1702629771 The 10 best books of the last decade in Babelia

The 10 best books of the last decade in “Babelia”

Lists are uncomfortable, but they are magnetic: their head and tail are the semblance of clarity that each classification conveys. Babelia's list of the best books of the year comes home at Christmas as a tradition to close the cultural calendar and has the advantage and disadvantage of being consensual. Too many readers vote – every year we update the census – for the table, which adds up the votes for weeks, not to end up showing something that could be called literary common sense.

The most voted books of the last decade have not stopped being read, nor have their authors' reputations been questioned, showing that the critical support they received was due to their quality. It is also worrying that the relevance of literature written by women and the rethinking of the cultural canon in recent years have had no influence on the choice of the best book. In this sense, too, the lists make it clear: two out of ten are an anomaly in every respect.

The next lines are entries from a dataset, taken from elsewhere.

(* ===== verification/PageCacheList.v ===== *)
(** * PageCacheList: the list threaded through the slab of the page cache

    The doubly linked list of clean entries as the sequence of slots it visits,
    and what linking, unlinking and moving a node do to that sequence. *)

From S2P Require Import Prelude Keys Errors PageFormat PageCache.
From Stdlib Require Import ZArith Lia.
From stdpp Require Import base list strings gmap sorting.

Local Open Scope Z_scope.
Local Open Scope pagedb_scope.

(** ** Running operations *)

Lemma cbind_ret {A B} (a : A) (k : A -> C B) c : cbind (cret a) k c = k a c.
Proof. done. Qed.
Lemma cbind_gets {A B} (f : PageCache -> A) (k : A -> C B) c : cbind (cgets f) k c = k (f c) c.
Proof. done. Qed.
Lemma cbind_modify {B} f (k : unit -> C B) c : cbind (cmodify f) k c = k tt (f c).
Proof. done. Qed.
Lemma cbind_ok {A B} (m : C A) (k : A -> C B) c a c' : m c = (Ok a, c') -> cbind m k c = k a c'.
Proof. unfold cbind. by intros ->. Qed.
Lemma cbind_node {B} i op (k : Node -> C B) c n :
  slab c !! i = Some (Some n) -> cbind (get_node i op) k c = k n c.
Proof. unfold cbind, get_node. by intros ->. Qed.
Lemma cbind_put {B} i n (k : unit -> C B) c :
  cbind (put_node i n) k c = k tt (set_slab (<[i := Some n]> (slab c)) c).
Proof. done. Qed.
Lemma keyed_node_ok i k op c n : slab c !! i = Some (Some n) -> node_key n = k -> keyed_node i k op c = (Ok n, c).
Proof. intros Hi Hk. unfold keyed_node. rewrite (cbind_node _ _ _ _ _ Hi). by rewrite bool_decide_true. Qed.
Lemma update_node_ok i op f c n :
  slab c !! i = Some (Some n) -> update_node i op f c = (Ok tt, set_slab (<[i := Some (f n)]> (slab c)) c).
Proof. intros Hi. unfold update_node. by rewrite (cbind_node _ _ _ _ _ Hi). Qed.
Lemma cbind_assoc {A B D} (m : C A) (k : A -> C B) (k' : B -> C D) c :
  cbind (cbind m k) k' c = cbind m (fun a => cbind (k a) k') c.
Proof. unfold cbind. destruct (m c) as [[|e|] c']; done. Qed.

(** Steps that need no fact about the cache. *)
Ltac crun := repeat first
  [rewrite cbind_assoc | rewrite cbind_ret | rewrite cbind_gets | rewrite cbind_modify | rewrite cbind_put]; cbv beta.

(** ** What an entry is apart from its place in the list *)

Definition core (n : Node) : Key * Page * Z := (node_key n, node_page n, pins n).
Definition cores (sl : list (option Node)) : list (option (Key * Page * Z)) := fmap (M := option) core <$> sl.

Lemma cores_lookup sl i n : sl !! i = Some (Some n) -> cores sl !! i = Some (Some (core n)).
Proof. intros H. unfold cores. by rewrite list_lookup_fmap, H. Qed.
Lemma cores_node sl i x : cores sl !! i = Some (Some x) -> exists n, sl !! i = Some (Some n) /\ core n = x.
Proof.
  unfold cores. rewrite list_lookup_fmap. destruct (sl !! i) as [[n|]|]; [|done..]. intros [= <-]. by exists n.
Qed.
Lemma cores_None sl i : cores sl !! i = Some None <-> sl !! i = Some None.
Proof. unfold cores. rewrite list_lookup_fmap. by destruct (sl !! i) as [[n|]|]. Qed.
Lemma cores_insert sl i o : cores (<[i := o]> sl) = <[i := core <$> o]> (cores sl).
Proof. unfold cores. by rewrite list_fmap_insert. Qed.
Lemma cores_same sl i n n' : sl !! i = Some (Some n) -> core n' = core n -> cores (<[i := Some n']> sl) = cores sl.
Proof. intros Hi Hc. rewrite cores_insert. apply list_insert_id. rewrite (cores_lookup _ _ _ Hi). simpl. by rewrite Hc. Qed.

(** ** The list *)

(** The node at [i] is on the list after [p] and before [s]. *)
Definition between (sl : list (option Node)) (p : list nat) (i : nat) (s : list nat) : Prop :=
  exists n, sl !! i = Some (Some n) /\ linked n = true /\ prev n = last p /\ next n = head s.

(** The nodes of [q] are on the list in that order, the others are off it. *)
Record chained (sl : list (option Node)) (q : list nat) : Prop := mkChained {
  ch_nodup : NoDup q;
  ch_on : forall p i s, q = p ++ i :: s -> between sl p i s;
  ch_only : forall i n, sl !! i = Some (Some n) -> linked n = true -> i ∈ q;
}.

Lemma chained_in sl q i : chained sl q -> i ∈ q -> exists n, sl !! i = Some (Some n) /\ linked n = true.
Proof.
  intros Hc (p & s & Heq)%list_elem_of_split. destruct (ch_on _ _ Hc _ _ _ Heq) as (n & ? & ? & _). by exists n.
Qed.

Lemma chained_linked sl q i n : chained sl q -> sl !! i = Some (Some n) -> (linked n = true <-> i ∈ q).
Proof.
  intros Hc Hi. split; [by eapply ch_only|]. intros (n' & Hi' & Hl)%(chained_in _ _ _ Hc). congruence.
Qed.

(** A change that leaves the links of a node alone leaves the list alone. *)
Lemma chained_put sl q i n n' :
  chained sl q -> sl !! i = Some (Some n) -> linked n' = linked n -> prev n' = prev n -> next n' = next n ->
  chained (<[i := Some n']> sl) q.
Proof.
  intros [Hnd Hon Honly] Hi Hl Hp Hn. pose proof (lookup_lt_Some _ _ _ Hi) as Hlt. constructor; [done| |].
  - intros p j s Hq. destruct (Hon _ _ _ Hq) as (m & Hj & ? & ? & ?). destruct (decide (i = j)) as [<-|Hne].
    + exists n'. rewrite list_lookup_insert_eq by done. assert (m = n) as -> by congruence. split_and!; congruence.
    + exists m. by rewrite list_lookup_insert_ne.
  - intros j m Hj. destruct (decide (i = j)) as [<-|Hne].
    + rewrite list_lookup_insert_eq in Hj by done. injection Hj as <-. rewrite Hl. by apply Honly.
    + rewrite list_lookup_insert_ne in Hj by done. by apply Honly.
Qed.
(* ===== verification/PageCacheSpec.v ===== *)
(** * PageCacheSpec: the page cache refines a map from keys to pages

    The pager's uses of the cache, each under one hold of its mutex, and the
    guards that hold pins between them. The abstract state is the pages, the
    dirty keys and the keys of the live guards; an abstract step may evict pages
    that are neither dirty nor guarded. *)

From S2P Require Import Prelude Keys Errors PageFormat PageCache PageCacheList PageCacheInv PageCacheEvict PageCacheOps PageCacheSettle PageCacheBatch.
From Stdlib Require Import ZArith Lia.
From stdpp Require Import base list strings gmap sorting.

Local Open Scope Z_scope.
Local Open Scope pagedb_scope.

(** ** The uses of the cache *)

Inductive cache_op :=
| OpGet (k : Key)
| OpGetDirty (k : Key)
| OpRead (k : Key)
| OpFetch (k : Key) (page : Page)
| OpRelease (j : nat)
| OpMark (j : nat)
| OpWrite (k : Key) (page : Page)
| OpFlushed (map_cap : Z) (file : FileKey) (gathered : list (Z * Page))
| OpDiscard (map_cap : Z) (file : FileKey)
| OpClear (file : FileKey)
| OpClearClean (file : FileKey).

Inductive outcome := Done | Returned (page : option Page).

(** A cache and the guards that hold pins in it, with the slot each one keeps. *)
Record sys := mkSys {
  s_cache : PageCache;
  s_guards : list (Key * nat);
}.

Definition on_cache {A} (m : C A) (s : sys) (out : A -> outcome) (guards : A -> list (Key * nat)) : res CacheFault outcome * sys :=
  match m (s_cache s) with
  | (Ok a, c) => (Ok (out a), mkSys c (guards a))
  | (Err e, c) => (Err e, mkSys c (s_guards s))
  | (Panic, c) => (Panic, mkSys c (s_guards s))
  end.

Section exec.
Context (debug : bool) (iter : gmap Key nat -> list (Key * nat)).

Definition cache_exec (o : cache_op) (s : sys) : res CacheFault outcome * sys :=
  let g := s_guards s in
  match o with
  | OpGet k => on_cache (cache_get k) s Returned (fun _ => g)
  | OpGetDirty k => on_cache (get_dirty k) s Returned (fun _ => g)
  | OpRead k =>
      on_cache (get_and_pin k) s (fun r => Returned (fst <$> r))
        (fun r => match r with Some (_, slot) => (k, slot) :: g | None => g end)
  | OpFetch k page => on_cache (insert_and_pin debug iter k page) s (fun r => Returned (Some r.1)) (fun r => (k, r.2) :: g)
  | OpRelease j =>
      match g !! j with
      | Some (k, slot) => on_cache (unpin_at debug iter slot k) s (fun _ => Done) (fun _ => delete j g)
      | None => (Ok Done, s)
      end
  | OpMark j =>
      match g !! j with
      | Some (k, _) => on_cache (mark_dirty k) s (fun _ => Done) (fun _ => g)
      | None => (Ok Done, s)
      end
  | OpWrite k page =>
      on_cache (with! _ := cache_insert debug iter k page in mark_dirty k) s (fun _ => Done) (fun _ => g)
  | OpFlushed cap file gathered => on_cache (finish_flush debug iter cap file gathered) s (fun _ => Done) (fun _ => g)
  | OpDiscard cap file => on_cache (discard_dirty debug iter cap file) s (fun _ => Done) (fun _ => g)
  | OpClear file => on_cache (clear_file iter file) s (fun _ => Done) (fun _ => g)
  | OpClearClean file => on_cache (clear_clean_file iter file) s (fun _ => Done) (fun _ => g)
  end.

Fixpoint cache_run (os : list cache_op) (s : sys) : res CacheFault (list outcome) * sys :=
  match os with
  | [] => (Ok [], s)
  | o :: os =>
      match cache_exec o s with
      | (Ok out, s1) => match cache_run os s1 with
                        | (Ok outs, s2) => (Ok (out :: outs), s2)
                        | (Err e, s2) => (Err e, s2)
                        | (Panic, s2) => (Panic, s2)
                        end
      | (Err e, s1) => (Err e, s1)
      | (Panic, s1) => (Panic, s1)
      end
  end.
End exec.

(** ** The contract *)

Record astate := mkAState {
  a_pages : gmap Key Page;
  a_dirty : gset Key;
  a_guards : list Key;
}.

(** Pages may leave unless they are dirty or a guard holds them. *)
Record evicts (a a' : astate) : Prop := mkEvicts {
  ev_sub : a_pages a' ⊆ a_pages a;
  ev_keep : forall k page, a_pages a !! k = Some page -> k ∈ a_dirty a \/ k ∈ a_guards a -> a_pages a' !! k = Some page;
  ev_dirty : a_dirty a' = a_dirty a;
  ev_guards : a_guards a' = a_guards a;
}.
(* ===== verification/Pager.v ===== *)
(** * Pager: pages of files through cache, cipher and nonces

    [src/src/pager/core/]: the state of a [Pager], its keys
    ([txn/db/rekey/keyring.rs]), file handles, the read path (cache hit, cold read
    with the observer's retries, reads past the cache), the write path, the flush
    with its nonces and anchor refreshes, the apply-journal sidecars, and the page
    guards. It composes [PageCache], [DataPage], [Crypto] and [HeaderSlots].

    The file system is a map from paths to files of a [VfsFile] backend, with
    [blank] the file a create makes. A handle is looked up at each use, so the
    cached handles are the entries of that map; what remains of them is their
    generation. Metrics and diagnostics are left out. [debug] and [iter] are the
    build and the hash order of [PageCache]; [map_cap] is the capacity the hash map
    reports. An [Arc] gets the next unused address. *)

From S2P Require Import Prelude Keys Errors PageFormat Hex Crypto DataPage StructuralHeader Vfs HeaderSlots PageCache.
From Stdlib Require Import ZArith Lia.
From stdpp Require Import base list strings gmap.
From coqutil Require Import Byte.

Local Open Scope Z_scope.
Local Open Scope pagedb_scope.

(** ** The keyring *)

Abbreviation EpochKeyring := (gmap (Z * Z) bytes).

Definition keyring_new (epoch : Z) (id : CipherId.t) (mk : bytes) : EpochKeyring :=
  <[(epoch, CipherId.as_byte id) := mk]> ∅.
Definition install (k : EpochKeyring) (epoch : Z) (id : CipherId.t) (mk : bytes) : EpochKeyring :=
  <[(epoch, CipherId.as_byte id) := mk]> k.
Definition lease (k : EpochKeyring) (epoch : Z) (id : CipherId.t) : result bytes :=
  ok_or (k !! (epoch, CipherId.as_byte id)) (MissingPersistedKey epoch (CipherId.as_byte id)).
Definition keyring_remove (k : EpochKeyring) (epoch : Z) (id : CipherId.t) : EpochKeyring :=
  delete (epoch, CipherId.as_byte id) k.

(** ** State *)

Record PagerConfig := mkPagerConfig {
  page_size : Z;
  buffer_pool_pages : Z;
  segment_cache_pages : Z;
  cfg_cipher_id : CipherId.t;
  cfg_mk_epoch : Z;
  main_db_file_id : bytes;
  main_db_path : string;
  anchor_budget : Z;
  dek_lru_capacity : Z;
  observer_retry_count : Z;
}.

Record LiveHeader := mkLiveHeader { lh_hk : bytes; lh_cursor : HeaderCursor }.

Record Pager (F : Type) := mkPager {
  cfg : PagerConfig;
  vfs : gmap string F;
  keyring : EpochKeyring;
  active_epoch : Z;
  read_only : bool;
  handle_generation : Z;
  dek_lru : DekLru;
  main_nonce : MainDbNonceGen;
  live_header : option LiveHeader;
  journal_nonces : gmap bytes SegmentNonceGen;
  buffer_pool : PageCache;
  segment_cache : PageCache;
  next_ptr : Z;
}.
Arguments mkPager {F} _ _ _ _ _ _ _ _ _ _ _ _ _.
Arguments cfg {F} _.
Arguments vfs {F} _.
Arguments keyring {F} _.
Arguments active_epoch {F} _.
Arguments read_only {F} _.
Arguments handle_generation {F} _.
Arguments dek_lru {F} _.
Arguments main_nonce {F} _.
Arguments live_header {F} _.
Arguments journal_nonces {F} _.
Arguments buffer_pool {F} _.
Arguments segment_cache {F} _.
Arguments next_ptr {F} _.

(** A pinned page, and the slot of its cache entry if it is cached. *)
Record PageGuard := mkGuard {
  guard_page : Page;
  guard_key : Key;
  guard_slot : option nat;
}.

(** The kind a read binds: the caller's, or whichever node kind the page names. *)
Inductive KindBinding := Fixed (k : PageKind.t) | NodeKind.

Record RebuildImage := mkRebuildImage {
  image_path : string;
  image_epoch : Z;
  image_cipher : Cipher;
}.

Inductive FlushDest := Live | Path (path : string) | Image (image : RebuildImage).

(** A page read past the cache. *)
Record SealedRead := mkSealedRead {
  sealed_page : bytes;
  sealed_kind : PageKind.t;
  sealed_stamp : SealStamp;
}.

(** ** Operations on a pager *)

Section monad.
Context {F : Type}.

Definition P (A : Type) : Type := Pager F -> result A * Pager F.

Definition pret {A} (a : A) : P A := fun p => (Ok a, p).
Definition lift {A} (r : result A) : P A := fun p => (r, p).
Definition pfail {A} (e : PagedbError) : P A := lift (Err e).
Definition pbind {A B} (m : P A) (k : A -> P B) : P B := fun p =>
  match m p with
  | (Ok a, p') => k a p'
  | (Err e, p') => (Err e, p')
  | (Panic, p') => (Panic, p')
  end.
Definition pgets {A} (f : Pager F -> A) : P A := fun p => (Ok (f p), p).
Definition pmodify (f : Pager F -> Pager F) : P unit := fun p => (Ok tt, f p).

Perhaps what is most significant about the list of the best books of the last decade is the centrality that two young writers of the transition have achieved in the culture of democracy: Javier Marías and Rafael Chirbes. These are two very different novelists who do not follow the same aesthetic tradition, but both share a very high ambition for moral inquiry, using impeccable prose as a tool. Marías rose to prominence very early on, and Chirbes approached the core of the canon from the fringes. The unexpected thing in the case of the Valencian writer is that this final canonization came about through the critical success of his diaries.

2022

Cover of the book “Diaries.  In the lost moments 3 and 4', by Rafael Chirbes.  ANAGRAM EDITORIAL

Diaries. To the lost times 3 and 4
Rafael Chirbes
anagram

The quality of the memoirs of Rafael Chirbes (1949-2015), demonstrated in his first volume published in 2021, did not diminish in the second part, and so it was no surprise that the author of On the Shore's diaries once again increased in value won first place, ahead of excellent books by other renowned authors. “The addiction that arises from the author's intimacy does not depend on the tolerance or harmony that the reader discovers with his obsessive and bitter opinions, but on the fact that he witnesses the exposure of the many phobias and fears of a literary being “that will also be able to enjoy the reality with the pen in the hand, the physical pleasure of using it on paper and its narcotic roar,” wrote Jordi Gracia in his notes for the Babelia special by a year ago, which also highlighted “the dizziness of immersing yourself in an intimacy that was punished, unsafe and often angry.”

2021

Cover of the book “Diaries” by Rafael Chirbes

Sara Mesa, 2020 winner, acknowledged that the “Event of the Year” was the first part of the memoirs of Rafael Chirbes, an author who previously took first place in 2013 with “On the Shore”. “Many of us have read them eagerly and had many conversations about them,” he wrote in Babelia, an opinion shared by numerous lovers of literature in general and of notes as personal as they illuminate life and work in particular the author of Crematorium, who died of lung cancer in 2015. The pessimism, loneliness and dirtiness that these notebooks convey are fueled by many tears, which sometimes make him appear inconsiderate of others and almost always of himself, Mesa noted.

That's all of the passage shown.